[DIRECTIONS]
Return only what lies between the first line of the entries and the line containing "(fb : FieldBuilder.t) (parent", both lines included.

***** DATASET *****

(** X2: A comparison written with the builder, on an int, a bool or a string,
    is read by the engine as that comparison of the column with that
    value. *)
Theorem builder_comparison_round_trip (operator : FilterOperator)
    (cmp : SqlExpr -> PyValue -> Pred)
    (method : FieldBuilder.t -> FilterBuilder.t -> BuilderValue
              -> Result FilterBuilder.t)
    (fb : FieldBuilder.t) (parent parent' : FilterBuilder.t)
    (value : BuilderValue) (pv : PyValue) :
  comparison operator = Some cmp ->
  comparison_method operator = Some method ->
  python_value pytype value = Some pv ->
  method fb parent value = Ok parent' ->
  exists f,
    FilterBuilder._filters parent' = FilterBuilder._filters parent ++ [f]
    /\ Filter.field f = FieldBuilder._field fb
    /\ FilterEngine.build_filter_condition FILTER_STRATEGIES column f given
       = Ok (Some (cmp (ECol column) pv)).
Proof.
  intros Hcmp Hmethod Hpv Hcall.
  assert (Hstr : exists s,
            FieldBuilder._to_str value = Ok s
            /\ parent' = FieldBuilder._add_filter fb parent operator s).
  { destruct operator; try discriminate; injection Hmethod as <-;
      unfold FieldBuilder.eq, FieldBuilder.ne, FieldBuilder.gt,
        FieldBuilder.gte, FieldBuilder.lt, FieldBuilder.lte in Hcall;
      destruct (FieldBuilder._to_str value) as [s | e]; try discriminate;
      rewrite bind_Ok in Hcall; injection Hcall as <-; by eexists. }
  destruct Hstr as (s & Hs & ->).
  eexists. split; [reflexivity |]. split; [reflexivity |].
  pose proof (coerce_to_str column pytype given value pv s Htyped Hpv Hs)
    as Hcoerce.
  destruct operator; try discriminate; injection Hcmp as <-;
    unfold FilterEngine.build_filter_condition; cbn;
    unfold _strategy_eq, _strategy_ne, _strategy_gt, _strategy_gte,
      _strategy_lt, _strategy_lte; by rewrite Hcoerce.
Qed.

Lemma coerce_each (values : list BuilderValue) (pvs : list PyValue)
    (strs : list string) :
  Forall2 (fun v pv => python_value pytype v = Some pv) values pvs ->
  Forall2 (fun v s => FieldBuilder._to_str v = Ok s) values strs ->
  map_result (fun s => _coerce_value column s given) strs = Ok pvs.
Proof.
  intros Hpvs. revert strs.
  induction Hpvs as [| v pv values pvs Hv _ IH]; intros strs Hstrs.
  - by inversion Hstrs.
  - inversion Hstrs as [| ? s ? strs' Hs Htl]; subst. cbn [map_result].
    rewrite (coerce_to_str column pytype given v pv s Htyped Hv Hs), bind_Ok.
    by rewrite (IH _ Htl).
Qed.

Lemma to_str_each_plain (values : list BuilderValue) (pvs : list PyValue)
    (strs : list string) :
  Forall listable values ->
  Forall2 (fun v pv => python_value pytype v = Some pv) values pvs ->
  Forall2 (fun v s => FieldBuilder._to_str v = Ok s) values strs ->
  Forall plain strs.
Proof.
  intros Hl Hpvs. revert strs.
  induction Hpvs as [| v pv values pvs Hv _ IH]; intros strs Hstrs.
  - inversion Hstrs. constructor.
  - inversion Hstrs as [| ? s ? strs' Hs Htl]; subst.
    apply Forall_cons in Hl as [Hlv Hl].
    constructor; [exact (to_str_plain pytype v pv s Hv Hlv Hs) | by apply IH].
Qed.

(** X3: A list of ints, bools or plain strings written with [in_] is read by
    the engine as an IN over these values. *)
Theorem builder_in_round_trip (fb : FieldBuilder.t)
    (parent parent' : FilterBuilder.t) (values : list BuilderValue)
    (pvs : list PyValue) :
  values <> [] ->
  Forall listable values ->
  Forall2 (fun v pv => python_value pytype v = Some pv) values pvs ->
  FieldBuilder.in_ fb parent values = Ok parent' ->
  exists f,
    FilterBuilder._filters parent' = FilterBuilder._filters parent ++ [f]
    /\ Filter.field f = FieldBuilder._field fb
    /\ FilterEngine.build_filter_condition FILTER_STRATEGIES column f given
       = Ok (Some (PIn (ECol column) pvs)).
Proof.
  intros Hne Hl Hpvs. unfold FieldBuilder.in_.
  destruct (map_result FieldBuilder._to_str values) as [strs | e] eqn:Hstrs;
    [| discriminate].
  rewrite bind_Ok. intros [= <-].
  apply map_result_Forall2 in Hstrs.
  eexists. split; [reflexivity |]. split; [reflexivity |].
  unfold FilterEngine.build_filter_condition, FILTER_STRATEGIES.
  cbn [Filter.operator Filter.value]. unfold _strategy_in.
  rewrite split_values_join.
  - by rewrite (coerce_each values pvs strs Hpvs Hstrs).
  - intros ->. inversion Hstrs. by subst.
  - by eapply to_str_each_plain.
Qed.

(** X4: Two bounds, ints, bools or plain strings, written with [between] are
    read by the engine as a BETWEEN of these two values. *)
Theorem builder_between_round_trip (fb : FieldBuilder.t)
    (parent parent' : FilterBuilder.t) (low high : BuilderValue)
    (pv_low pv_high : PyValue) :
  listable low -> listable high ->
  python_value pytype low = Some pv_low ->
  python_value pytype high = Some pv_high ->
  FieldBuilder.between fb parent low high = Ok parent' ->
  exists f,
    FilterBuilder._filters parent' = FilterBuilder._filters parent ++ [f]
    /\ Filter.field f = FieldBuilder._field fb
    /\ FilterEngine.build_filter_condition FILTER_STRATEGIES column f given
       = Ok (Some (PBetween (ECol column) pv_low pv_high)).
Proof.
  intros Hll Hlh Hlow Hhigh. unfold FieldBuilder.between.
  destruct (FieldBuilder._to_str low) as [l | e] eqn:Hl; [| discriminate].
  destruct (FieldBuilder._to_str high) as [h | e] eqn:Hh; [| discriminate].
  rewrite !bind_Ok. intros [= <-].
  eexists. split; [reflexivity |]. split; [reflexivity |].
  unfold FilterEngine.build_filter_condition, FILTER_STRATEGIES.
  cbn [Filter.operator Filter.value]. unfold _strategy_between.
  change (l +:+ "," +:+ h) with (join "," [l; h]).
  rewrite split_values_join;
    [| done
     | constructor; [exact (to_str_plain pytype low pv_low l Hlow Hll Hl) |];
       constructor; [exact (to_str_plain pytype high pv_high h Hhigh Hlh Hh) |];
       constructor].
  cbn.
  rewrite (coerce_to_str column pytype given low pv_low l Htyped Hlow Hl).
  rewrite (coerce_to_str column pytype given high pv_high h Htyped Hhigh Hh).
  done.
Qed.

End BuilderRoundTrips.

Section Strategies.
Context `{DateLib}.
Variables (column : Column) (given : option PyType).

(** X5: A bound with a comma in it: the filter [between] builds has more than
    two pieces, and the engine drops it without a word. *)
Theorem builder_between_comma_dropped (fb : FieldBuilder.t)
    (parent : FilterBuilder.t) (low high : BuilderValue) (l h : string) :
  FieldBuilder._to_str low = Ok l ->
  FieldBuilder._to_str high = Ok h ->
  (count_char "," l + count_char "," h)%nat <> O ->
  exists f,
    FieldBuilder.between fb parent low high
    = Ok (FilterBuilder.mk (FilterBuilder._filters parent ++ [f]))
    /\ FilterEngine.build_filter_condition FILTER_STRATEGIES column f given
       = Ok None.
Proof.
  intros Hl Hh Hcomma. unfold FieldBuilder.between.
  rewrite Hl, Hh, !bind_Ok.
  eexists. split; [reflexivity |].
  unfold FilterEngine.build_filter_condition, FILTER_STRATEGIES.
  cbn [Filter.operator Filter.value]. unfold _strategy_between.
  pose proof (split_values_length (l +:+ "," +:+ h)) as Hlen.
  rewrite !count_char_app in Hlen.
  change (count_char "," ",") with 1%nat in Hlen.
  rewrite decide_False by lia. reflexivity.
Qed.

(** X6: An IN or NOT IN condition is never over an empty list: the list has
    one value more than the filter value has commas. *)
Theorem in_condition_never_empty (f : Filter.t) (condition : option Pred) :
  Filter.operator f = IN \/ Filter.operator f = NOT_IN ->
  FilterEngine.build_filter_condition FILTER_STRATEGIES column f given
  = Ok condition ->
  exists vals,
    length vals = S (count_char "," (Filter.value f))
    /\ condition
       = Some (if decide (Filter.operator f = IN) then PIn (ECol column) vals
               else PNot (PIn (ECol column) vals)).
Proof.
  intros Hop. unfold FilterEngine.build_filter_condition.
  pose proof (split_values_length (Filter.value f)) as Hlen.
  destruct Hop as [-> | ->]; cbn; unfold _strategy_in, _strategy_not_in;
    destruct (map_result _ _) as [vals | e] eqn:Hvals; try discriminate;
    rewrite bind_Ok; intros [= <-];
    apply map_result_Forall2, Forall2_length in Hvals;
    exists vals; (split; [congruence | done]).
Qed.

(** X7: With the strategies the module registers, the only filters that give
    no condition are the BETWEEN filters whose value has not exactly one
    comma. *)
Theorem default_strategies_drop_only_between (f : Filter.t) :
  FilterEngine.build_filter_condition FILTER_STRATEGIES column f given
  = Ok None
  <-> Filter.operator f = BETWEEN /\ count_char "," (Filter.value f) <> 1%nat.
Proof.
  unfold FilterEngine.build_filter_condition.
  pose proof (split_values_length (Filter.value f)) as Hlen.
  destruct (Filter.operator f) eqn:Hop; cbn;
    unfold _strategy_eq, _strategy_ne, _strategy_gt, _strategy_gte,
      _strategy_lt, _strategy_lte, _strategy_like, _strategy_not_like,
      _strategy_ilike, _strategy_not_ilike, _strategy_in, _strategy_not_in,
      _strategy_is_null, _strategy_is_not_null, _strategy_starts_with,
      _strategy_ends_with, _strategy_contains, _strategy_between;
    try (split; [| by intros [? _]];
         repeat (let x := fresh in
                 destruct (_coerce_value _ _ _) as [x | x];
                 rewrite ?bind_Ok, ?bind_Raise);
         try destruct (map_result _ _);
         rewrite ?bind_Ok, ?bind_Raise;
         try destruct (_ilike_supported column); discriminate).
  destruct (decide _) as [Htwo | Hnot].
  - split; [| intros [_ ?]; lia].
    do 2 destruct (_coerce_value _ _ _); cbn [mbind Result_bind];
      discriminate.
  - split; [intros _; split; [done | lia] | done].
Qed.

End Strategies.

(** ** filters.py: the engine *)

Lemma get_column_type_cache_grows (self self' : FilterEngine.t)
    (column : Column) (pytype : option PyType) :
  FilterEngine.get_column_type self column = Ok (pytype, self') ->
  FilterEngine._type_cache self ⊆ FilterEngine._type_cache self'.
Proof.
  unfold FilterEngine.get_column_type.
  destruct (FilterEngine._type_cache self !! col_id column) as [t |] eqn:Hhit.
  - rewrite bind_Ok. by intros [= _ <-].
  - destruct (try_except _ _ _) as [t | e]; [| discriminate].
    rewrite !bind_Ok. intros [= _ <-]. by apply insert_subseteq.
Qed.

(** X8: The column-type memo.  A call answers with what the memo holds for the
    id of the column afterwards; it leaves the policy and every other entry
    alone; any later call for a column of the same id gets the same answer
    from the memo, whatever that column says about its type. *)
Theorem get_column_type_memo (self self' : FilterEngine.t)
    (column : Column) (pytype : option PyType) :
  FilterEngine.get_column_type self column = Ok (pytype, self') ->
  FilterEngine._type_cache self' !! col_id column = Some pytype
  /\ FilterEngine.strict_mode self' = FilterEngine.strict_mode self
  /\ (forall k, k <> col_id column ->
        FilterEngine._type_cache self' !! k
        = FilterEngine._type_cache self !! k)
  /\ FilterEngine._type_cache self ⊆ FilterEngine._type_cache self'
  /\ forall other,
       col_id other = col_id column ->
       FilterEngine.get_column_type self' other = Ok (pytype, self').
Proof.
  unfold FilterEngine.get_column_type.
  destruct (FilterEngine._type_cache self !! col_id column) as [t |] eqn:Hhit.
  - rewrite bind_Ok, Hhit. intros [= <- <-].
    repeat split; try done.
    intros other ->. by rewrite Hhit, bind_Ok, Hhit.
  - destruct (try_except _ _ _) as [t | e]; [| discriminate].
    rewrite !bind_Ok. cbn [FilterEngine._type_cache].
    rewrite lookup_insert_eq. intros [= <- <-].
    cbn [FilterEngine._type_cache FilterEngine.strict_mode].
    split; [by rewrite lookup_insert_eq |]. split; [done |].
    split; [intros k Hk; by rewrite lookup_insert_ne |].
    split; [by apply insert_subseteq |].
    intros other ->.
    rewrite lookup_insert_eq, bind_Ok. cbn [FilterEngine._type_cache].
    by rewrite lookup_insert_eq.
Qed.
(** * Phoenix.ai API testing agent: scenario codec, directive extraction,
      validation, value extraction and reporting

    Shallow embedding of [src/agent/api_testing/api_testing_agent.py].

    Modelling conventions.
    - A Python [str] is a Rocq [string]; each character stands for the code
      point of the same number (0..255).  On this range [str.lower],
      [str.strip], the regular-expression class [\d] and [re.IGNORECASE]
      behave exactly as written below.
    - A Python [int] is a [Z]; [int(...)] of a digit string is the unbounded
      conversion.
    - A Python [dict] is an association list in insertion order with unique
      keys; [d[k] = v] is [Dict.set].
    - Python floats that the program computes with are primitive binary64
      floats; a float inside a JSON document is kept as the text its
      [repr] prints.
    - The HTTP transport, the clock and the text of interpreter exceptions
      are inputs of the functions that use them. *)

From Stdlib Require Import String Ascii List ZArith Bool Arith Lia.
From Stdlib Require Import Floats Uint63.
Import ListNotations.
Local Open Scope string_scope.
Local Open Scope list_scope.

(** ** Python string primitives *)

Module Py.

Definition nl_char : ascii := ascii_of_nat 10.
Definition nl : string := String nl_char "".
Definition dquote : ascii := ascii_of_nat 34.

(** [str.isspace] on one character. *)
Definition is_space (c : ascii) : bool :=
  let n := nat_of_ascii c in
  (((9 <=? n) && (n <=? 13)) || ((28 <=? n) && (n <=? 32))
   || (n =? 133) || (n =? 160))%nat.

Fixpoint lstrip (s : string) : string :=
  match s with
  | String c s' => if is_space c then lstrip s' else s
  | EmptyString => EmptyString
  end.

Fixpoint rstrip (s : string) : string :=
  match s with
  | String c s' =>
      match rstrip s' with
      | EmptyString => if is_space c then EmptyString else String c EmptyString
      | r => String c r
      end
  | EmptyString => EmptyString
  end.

*****

[REPLY TO THE TASK]
(** X2: A comparison written with the builder, on an int, a bool or a string,
    is read by the engine as that comparison of the column with that
    value. *)
Theorem builder_comparison_round_trip (operator : FilterOperator)
    (cmp : SqlExpr -> PyValue -> Pred)
    (method : FieldBuilder.t -> FilterBuilder.t -> BuilderValue
              -> Result FilterBuilder.t)
    (fb : FieldBuilder.t) (parent parent' : FilterBuilder.t)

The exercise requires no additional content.